Kemps uses a single-use CIP process. In the CIP room are four units for pasteurization and two for raw. The company installed a new epoxy floor in this room in December 2013. A capital expenditure project for 2014 is the replacement of some of the ice cream fillers. The new units will add speed to the production lines, said Vice President of Operations Bob Williams.

As the company looks at new equipment, it seeks to keep conveyors at waist height to limit ergonomic issues. Kemps also analyzes equipment to ensure there are no safety concerns before it is installed. Cross-department safety teams also have a hand in ergonomic issues. The team was considering instituting a stretching and exercise program to warm up employees before they start their shifts.

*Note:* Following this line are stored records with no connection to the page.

(** When no option says otherwise, the flag keeps the value [b]. *)
Lemma apply_allow b effs opts c :
  Forall2 SDKOption effs opts → c_allowInsecureBaseURL c = b →
  Forall (λ e, ∀ b', e = Allows b' → b' = b) effs →
  c_allowInsecureBaseURL (apply_options opts c) = b.
Proof.
  intros Hf. revert c. induction Hf as [|e f effs opts Ho Hf IH]; intros c Hc Hall; [done|].
  apply Forall_cons in Hall as [He Hall]. simpl. apply IH; [|done].
  destruct e as [|b'|uri].
  - by destruct (NoEffect_frame f c Ho) as (_ & _ & ->).
  - inversion Ho; subst. by apply He.
  - inversion Ho; subst. apply WithBaseURL_allow.
Qed.

(** The invariant of the second pass when insecure URLs are not allowed. *)
Lemma apply_secure effs opts c :
  Forall2 SDKOption effs opts → Forall (λ e, e ≠ Allows true) effs →
  c_allowInsecureBaseURL c = false →
  (∀ u, c_baseURL c = Some u → secure_base u) →
  (∀ u, c_baseURL (apply_options opts c) = Some u → secure_base u) ∧
  ((∃ e, c_optErr c = Some e ∧ errors_Is e ErrInsecureBaseURL = true) ∨
   Exists (λ e, ∃ uri, e = Base uri ∧ isInsecureBaseURL uri = true) effs →
   ∃ e, c_optErr (apply_options opts c) = Some e ∧ errors_Is e ErrInsecureBaseURL = true).
Proof.
  intros Hf. revert c. induction Hf as [|e f effs opts Ho Hf IH]; intros c Hall Hc Hb.
  { split; [done|]. intros [He|Hx]; [done|inversion Hx]. }
  apply Forall_cons in Hall as [He Hall]. simpl.
  assert (c_allowInsecureBaseURL (f c) = false ∧ (∀ u, c_baseURL (f c) = Some u → secure_base u) ∧
          ((∃ e, c_optErr c = Some e ∧ errors_Is e ErrInsecureBaseURL = true) ∨
           (∃ uri, e = Base uri ∧ isInsecureBaseURL uri = true) →
           ∃ e, c_optErr (f c) = Some e ∧ errors_Is e ErrInsecureBaseURL = true)) as (H1 & H2 & H3).
  { destruct e as [|b'|uri].
    - destruct (NoEffect_frame f c Ho) as (-> & -> & ->). split; [done|]. split; [done|].
      intros [?|(uri & ? & _)]; done.
    - inversion Ho; subst. split; [by destruct b'|]. split; [done|]. intros [?|(uri & ? & _)]; done.
    - inversion Ho; subst. rewrite WithBaseURL_allow. split; [done|].
      unfold WithBaseURL. rewrite Hc. simpl. rewrite andb_true_r.
      destruct (isInsecureBaseURL uri) eqn:Hi.
      + split; [done|]. intros _. by eexists.
      + unfold SetBaseURL. destruct (url_Parse uri) as [u|] eqn:Hu; simpl.
        * split; [|intros [?|(uri' & [= <-] & ?)]; [done|congruence]].
          intros u' [= <-]. by exists uri.
        * destruct (c_optErr c) as [e|] eqn:Hoe; (split; [done|]).
          -- rewrite Hoe. intros [?|(uri' & [= <-] & ?)]; [done|congruence].
          -- intros [(e' & ? & _)|(uri' & [= <-] & ?)]; [done|congruence]. }
  destruct (IH (f c) Hall H1 H2) as [IH1 IH2]. split; [done|].
  intros [Hx|Hx]; apply IH2.
  - left. apply H3. by left.
  - apply Exists_cons in Hx as [Hx|Hx]; [|by right]. left. apply H3. by right.
Qed.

Like all good dairy processors, Kemps is looking at how it uses renewable and nonrenewable resources. A waste water reduction project also resulted in a reduction in lost finished product and ingredients. Kemps drew on the expertise of a team of engineers from the Minnesota Technical Assistance Program (known as MnTAP) at the University of Minnesota, St. Paul. The team found that Kemps was flushing a lot of by-products down the drain, resulting in high BOD (biochemical oxygen demand) loadings in the wastewater. After rebuilding the by-product collection system, the plant saved more than $72,000 in lost product and ingredients.

While working on the by-products issue, the MnTAP team found additional opportunities to save money and resources. Kemps added water meters to two cooling towers and in the power room. Installing chemical feed pumps to the vat pasteurizers allowed for accurate monitoring and use of a more effective cleaning chemical.

This plant holds an important role in the company. Kemps CEO Greg Kurr has called ice cream and frozen yogurt “strategic pillars” in Kemps’  national growth plans. Operations Manager Hinrichsen choreographs the plant’s employees who support that plan every day around the clock. It is quite a dance.  


Kemps ice cream plant, Rochester, Minn.
Year built: 1924. Expansions and renovations in 1964, 1981, 1989, 2006 and 2010.
Size of plant: 219,000 square feet on 10 acres

Products made: ice cream (including natural, reduced fat and no sugar added); ice cream sandwiches; sherbet; frozen yogurt (fat free, low fat and no sugar added fat free); malt cups (milkshakes); Ittibitz (pelletized ice cream). Formats are 6 ounces; 10 ounces, pints, quarts, scrounds, pails and 3 gallon containers.

 Warehouse:19,216-square-foot dry warehouse with two receiving bays. 27,682-square-foot frozen warehouse with 900 pallet spaces and a three-bay loading dock. Outside warehouses for packaging and an outside frozen storage facility.